Genital human papillomavirus (HPV) is the most commonly sexually transmitted infection in the United States. Close to 20 million Americans between the ages 15 and 49 are infected with the virus.
There are more than 40 types of HPV. Some types are considered low-risk and may cause genital warts, while others are high-risk and can cause several kinds of cancer, with cervical cancer being the most common. Many people who become infected do not even know they have it until symptoms or cancer appears. Anyone who has ever had sex (even with just one person) or will have sex in the future will most likely be exposed to the virus.
That’s why it is extremely important that all young girls and boys, between the ages of 9 and 26, receive the recommended 3 doses of the HPV vaccine.
A new study from Sweden suggests that girls who receive only 2 of the 3 recommended doses may still be protected from genital warts. However, the study doesn’t address the more serious issue of cervical cancer prevention – which is the primary reason for girls to get the HPV vaccine.
“This is the first study investigating the effectiveness of the HPV vaccine in the population by dose level," said lead researcher Lisen Arnheim-Dahlstrom, an associate professor in the department of medical epidemiology and biostatistics at the Karolinska Institute, in Stockholm.
"It is important to bear in mind that we have been studying genital warts, which is the first measurable disease outcome that we can study after vaccination because of its short incubation time. Cervical cancer takes a much longer time to develop than genital warts and is not as common," she said.
For the study Arnheim-Dahlstrom and colleagues collected data from national Swedish health registries on more than 1 million girls and women aged 10 to 24 who were followed between 2006 and 2010.
Of more than 20,000 cases of genital warts, only 322 happened after a female had received at least one dose of the vaccine, the researchers found.
Although the maximum reduction in risk was found after three doses, two doses also were protective, but to a lesser degree.

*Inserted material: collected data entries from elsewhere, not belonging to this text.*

(** ** Functional behaviour of the calls *)

(** The record a call at time [now] sees: expired results are gone. *)
Definition live_view (w : StoreWorker) (now : Z) (k : StoreKey) : OpState :=
  table_view (purged now (operations (connection w))) k.

Lemma live_view_eq w now k :
  operations_inv (limits w) (connection w) ->
  live_view w now k = match op_view w k with
                      | Done fp l o t => if t <=? now then Absent else Done fp l o t
                      | s => s
                      end.
Proof.
  intros (Hwf & _). unfold live_view, op_view, table_view, purged. rewrite lookup_sql_delete.
  destruct (operations (connection w) !! k) as [r|] eqn:Hk; [|done].
  destruct (Hwf k r Hk) as (_ & _ & _ & [(Hs & _ & _ & _ & Hn)|(Hs & o & t & Ho & _ & Ht)]).
  - assert (expired_row now k r = false) as ->.
    { unfold expired_row. by destruct Hs as [-> | ->]. }
    unfold row_view. by destruct Hs as [-> | ->].
  - assert (expired_row now k r = (t <=? now)) as ->.
    { unfold expired_row. by rewrite Hs, Ht. }
    unfold row_view. rewrite Hs, Ht. cbn. destruct (t <=? now); [done|].
    by rewrite Hs, Ht.
Qed.

Lemma load_operation_live now db k :
  map_Forall operation_row_wf (operations db) ->
  load_operation (purge_expired db now) k =
    Ok ((λ r, {| lo_fingerprint := or_fingerprint r; lo_state := or_state r;
                 lo_terminal_state := or_terminal_state r; lo_http_status := or_http_status r;
                 lo_code := or_error_code r |}) <$> purged now (operations db) !! k).
Proof.
  intros Hwf. unfold load_operation.
  change (operations (purge_expired db now)) with (purged now (operations db)).
  destruct (purged now (operations db) !! k) as [r|] eqn:Hk; [|done]. cbn.
  unfold purged in Hk. rewrite lookup_sql_delete in Hk.
  destruct (operations db !! k) as [r'|] eqn:Hk'; [|done]. case_match; [done|].
  injection Hk as ->. destruct (Hwf k r Hk') as (_ & Hf & _). unfold array_try_from.
  by rewrite (proj2 (Z.eqb_eq _ _) Hf).
Qed.

Lemma into_outcome_row r o :
  row_has_outcome r o -> outcome_wf o ->
  into_outcome {| lo_fingerprint := or_fingerprint r; lo_state := or_state r;
                  lo_terminal_state := or_terminal_state r; lo_http_status := or_http_status r;
                  lo_code := or_error_code r |} = Ok o.
Proof.
  intros (H1 & H2 & H3) Ho. unfold into_outcome. cbn [lo_terminal_state lo_http_status lo_code].
  rewrite H1, H2, H3. cbn [ok_or mbind result_bind].
  assert (u16_try_from (so_status o) = Some (so_status o)) as ->.
  { apply u16_try_from_Some. split; [done|]. destruct Ho as [Ho _]. unfold u16_max. lia. }
  cbn [ok_or]. rewrite terminal_database_roundtrip. cbn [mbind result_bind]. cbv zeta.
  assert (mkOutcome (so_status o) (so_state o) (so_code o) = o) as -> by by destruct o.
  by rewrite (proj2 (validate_outcome_Ok o) Ho).
Qed.

(** What [begin_operation] answers for a live record. *)
Definition begin_answer (fp : bytes) (s : OpState) : option StoreBegin :=
  match s with
  | Absent => None
  | Reserved fp' _ | Committing fp' _ => Some (if beqb fp' fp then BRunning else BConflict)
  | Done fp' _ o _ => Some (if beqb fp' fp then BReplay o else BConflict)
  end.

Lemma live_row w now k :
  operations_inv (limits w) (connection w) ->
  match purged now (operations (connection w)) !! k with
  | Some r => live_view w now k = row_view r /\ operation_row_wf k r
  | None => live_view w now k = Absent
  end.
Proof.
  intros (Hwf & _). unfold live_view, table_view.
  destruct (purged now _ !! k) as [r|] eqn:Hk; [|done]. split; [done|].
  unfold purged in Hk. rewrite lookup_sql_delete in Hk.
  destruct (operations (connection w) !! k) as [r'|] eqn:Hk'; [|done]. case_match; [done|].
  injection Hk as ->. by apply Hwf.
Qed.

Lemma reserved_row_check key fp lease now :
  key_wf key -> blen fp = 32 -> blen lease = 16 ->
  operation_check key (reserved_row fp lease now) = true.
Proof.
  intros [Ho Hi] Hf Hl. unfold operation_check. cbn [reserved_row or_fingerprint or_lease_token].
  by rewrite Ho, Hi, Hf, Hl.
Qed.

Lemma begin_body_runs w now key fp lease :
  operations_inv (limits w) (connection w) ->
  key_wf key -> blen fp = 32 -> blen lease = 16 ->
  exists b db, begin_body key fp lease (limits w) now (connection w) = Ok (b, db) /\
    match begin_answer fp (live_view w now key) with
    | Some answer => b = answer /\ table_view (operations db) key = live_view w now key
    | None => (b = BStarted lease /\ table_view (operations db) key = Reserved fp lease) \/
              (b = BFull /\ table_view (operations db) key = Absent)
    end.
Proof.
  intros Hinv Hkey Hfp Hlease. pose proof (live_row w now key Hinv) as Hlive.
  unfold begin_body. rewrite load_operation_live by apply Hinv.
  change (operations (purge_expired (connection w) now))
    with (purged now (operations (connection w))).
  change (table_view (purged now (operations (connection w))) key) with (live_view w now key).
  destruct (purged now (operations (connection w)) !! key) as [r|] eqn:Hr; cbn [fmap option_fmap option_map mbind result_bind].
  - destruct Hlive as [Hv (_ & _ & _ & Hwf)]. cbn [lo_fingerprint lo_state].
    enough (exists b, begin_answer fp (row_view r) = Some b /\
      (if negb (beqb (or_fingerprint r) fp) then Ok BConflict
       else if (or_state r =? OPERATION_RESERVED) || (or_state r =? OPERATION_COMMIT_STARTED)
       then Ok BRunning
       else if or_state r =? OPERATION_COMPLETED then
         o ← into_outcome {| lo_fingerprint := or_fingerprint r; lo_state := or_state r;
               lo_terminal_state := or_terminal_state r; lo_http_status := or_http_status r;
               lo_code := or_error_code r |}; Ok (BReplay o)
       else Err "Invalid operation state in the state database"%string) = Ok b) as (b & Hans & Hb).
    { rewrite Hb. exists b. eexists. split; [done|]. rewrite Hv, Hans. split; [done|exact Hv]. }
    unfold row_view. destruct Hwf as [(Hs & _)|(Hs & o & t & Ho & Howf & _)].
    + destruct Hs as [-> | ->]; cbn; destruct (beqb (or_fingerprint r) fp); eauto.
    + rewrite (into_outcome_row r o Ho Howf), (row_outcome_eq r o Ho), Hs. cbn.
      destruct (beqb (or_fingerprint r) fp); eauto.
  - rewrite Hlive. cbn [begin_answer].
    destruct (_ || _); [eexists _, _; split; [done|]; right; split; [done|]; exact Hlive|].
    unfold sql_insert. rewrite Hr, reserved_row_check by done. cbn.
    eexists _, _. split; [done|]. left. split; [done|].
    unfold table_view. cbn [operations set_operations]. by rewrite lookup_insert_eq.
Qed.

Lemma begin_run e w key fp :
  operations_inv (limits w) (connection w) -> env_ok e w ->
  key_wf key -> blen fp = 32 -> blen (env_uuid e) = 16 ->
  exists b w', begin_operation e key fp w = (Ok b, w') /\
    match begin_answer fp (live_view w (env_now e w) key) with
    | Some answer => b = answer /\ op_view w' key = live_view w (env_now e w) key
    | None => (b = BStarted (env_uuid e) /\ op_view w' key = Reserved fp (env_uuid e)) \/
              (b = BFull /\ op_view w' key = Absent)
    end.
Proof.
  intros Hinv He Hkey Hfp Huuid.
  destruct (begin_body_runs w (env_now e w) key fp (env_uuid e)) as (b & db & Hrun & Hres);
    [done..|].
  destruct (timed_run_plain e (begin_body key fp (env_uuid e)) w b db He Hrun)
    as (w' & Hw & Hdb & _). exists b, w'. split; [exact Hw|].
  unfold op_view. by rewrite Hdb.
Qed.

(** [begin_operation] decides by the live record of the key, totally: a
    record of another request is a conflict, an open one is running, a
    finished one replays the recorded outcome, and without a record the key is
    reserved under the fresh lease unless the global or the owner's capacity
    is exhausted.  Whenever the clock and SQLite work, it returns one of
    these. *)
Theorem begin_operation_decides e w key fp :
  operations_inv (limits w) (connection w) -> env_ok e w ->
  key_wf key -> blen fp = 32 -> blen (env_uuid e) = 16 ->
  exists b w', begin_operation e key fp w = (Ok b, w') /\
    match live_view w (env_now e w) key with
    | Absent =>
        let m := purged (env_now e w) (operations (connection w)) in
        if (capacity (limits w) <=? sql_count (λ _ _, true) m) ||
           (per_owner (limits w) <=? sql_count (λ k _, owner_is (key_owner key) k) m)
        then b = BFull /\ op_view w' key = Absent
        else b = BStarted (env_uuid e) /\ op_view w' key = Reserved fp (env_uuid e)
    | Reserved fp' _ | Committing fp' _ => b = if beqb fp' fp then BRunning else BConflict
    | Done fp' _ o _ => b = if beqb fp' fp then BReplay o else BConflict
    end.
Proof.
  intros Hinv He Hkey Hfp Huuid. destruct (begin_run e w key fp) as (b & w' & Hb & Hres); [done..|].
  exists b, w'. split; [done|].
  destruct (live_view w (env_now e w) key) eqn:Hlive; cbn in Hres; try apply Hres.
  pose proof (live_row w (env_now e w) key Hinv) as Hrow. rewrite Hlive in Hrow.
  destruct (purged _ _ !! key) as [r|] eqn:Hr.
  { destruct Hrow as [Hrow _]. unfold row_view in Hrow. by repeat case_match. }
  destruct (now_ms_ok e w He) as (w1 & Hn & Hc & Hl & _). revert Hb.
  unfold begin_operation. cbv [mbind W_bind w_limits]. rewrite Hn, Hl. unfold transaction.
  rewrite (proj1 He), Hc. unfold begin_body. rewrite load_operation_live by apply Hinv.
  rewrite Hr. cbn [fmap option_fmap option_map mbind result_bind]. cbv zeta.
  change (operations (purge_expired (connection w) (env_now e w)))
    with (purged (env_now e w) (operations (connection w))).
  destruct (_ || _); [intros [= <- <-]; naive_solver|].
  unfold sql_insert. rewrite Hr, reserved_row_check by done. cbn. intros [= <- <-]. naive_solver.
Qed.

(** ** Results are replayed until they expire *)

Lemma spec_steps_done now ttl fp l o t s' :
  rtc (spec_step now ttl) (Done fp l o t) s' -> now < t -> s' = Done fp l o t.
Proof.
  intros Hs Hlt. remember (Done fp l o t) as s eqn:E.
  induction Hs as [s|s1 s2 s3 H _ IH]; [done|].
  subst s1. inversion H; subst. lia.
Qed.

Lemma op_steps_done w w' k fp l o t :
  rtc op_step w w' -> operations_inv (limits w) (connection w) ->
  op_view w k = Done fp l o t -> last_ms (clock w') < t -> op_view w' k = Done fp l o t.
Proof.
  induction 1 as [w|w1 w2 w3 H Hrest IH]; [done|]. intros Hinv Hv Hlt.
  pose proof (op_steps_frame _ _ Hrest) as ((_ & _ & Hm3) & _ & _).
  pose proof (op_step_result _ _ H) as [((Hlim & _ & Hm2) & _) He].
  apply IH; [rewrite Hlim; by eapply effect_inv| |done].
  eapply spec_steps_done; [|instantiate (1 := last_ms (clock w2)); lia].
  instantiate (1 := ttl_ms (limits w1)). rewrite <- Hv. eapply effect_refines; [done|apply Hinv].
Qed.

Lemma complete_true_view e k l o w w1 :
  operations_inv (limits w) (connection w) -> complete_operation e k l o w = (Ok true, w1) ->
  exists fp, op_view w1 k = Done fp l o (last_ms (clock w1) + ttl_ms (limits w1)) /\
    (op_view w k = Reserved fp l \/ op_view w k = Committing fp l).
Proof.
  intros [Hwf _] H.
  apply (timed_transaction e _ (λ _ now x, complete_body k l o now x)) in H
    as [(_ & _ & ? & [=])|(x & a & db & [=<-] & Hx & H & Hdb & (Hlim & _))].
  apply ok_or_Ok in Hx. apply i64_try_from_Some in Hx as [-> _].
  apply bind_Ok in H as ([n t] & Ht & [=Hn <-]). apply Z.eqb_eq in Hn as ->.
  apply sql_update_Ok in Ht as (Hcount & Hl & _). unfold op_view. rewrite Hdb, Hlim.
  unfold leased in Hcount. rewrite sql_count_one in Hcount.
  destruct (operations (connection w) !! k) as [r|] eqn:Hr; [|done].
  destruct (beqb _ _ && _) eqn:Hle; [|done].
  exists (or_fingerprint r). unfold table_view. cbn [operations set_operations]. rewrite Hl, Hr.
  cbn [fmap option_fmap option_map]. unfold leased, key_is. rewrite Hle, bool_decide_eq_true_2 by done.
  cbn [andb]. rewrite with_outcome_view. bool_prop.
  match goal with H : beqb _ _ = true |- _ => apply beqb_true in H end.
  split; [by subst l|]. unfold row_view.
  match goal with H : _ ∈ _ |- _ =>
    apply elem_of_cons in H as [-> | ->%list_elem_of_singleton] end; subst l; auto.
Qed.

Lemma view_present_key_wf w k :
  operations_inv (limits w) (connection w) -> op_view w k <> Absent -> key_wf k.
Proof.
  intros [Hwf _]. unfold op_view, table_view.
  destruct (operations (connection w) !! k) as [r|] eqn:Hr; [|done]. intros _. apply (Hwf k r Hr).
Qed.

According to the researchers, the difference between three and two doses was that with two doses there would be 59 more cases of genital warts per 100,000 women who were observed for one year.
The vaccine is most effective when it is given to a girl before she’s been exposed to HPV. The U.S. Centers for Disease Control and Prevention (CDC) recommends that boys and girls get the full three doses of the vaccine starting at age 11 and 12.
The number of girls and boys who have received the vaccine has increased since it was approved in 2006, with 54 percent of girls getting at least one dose, but slightly less than 7 percent have received all three doses.
Even though the Swedish study suggests that 2 doses of the HPV vaccine may help prevent genital warts, experts recommend that girls receive all three doses to help prevent cancer, the more dangerous and possibly fatal disease.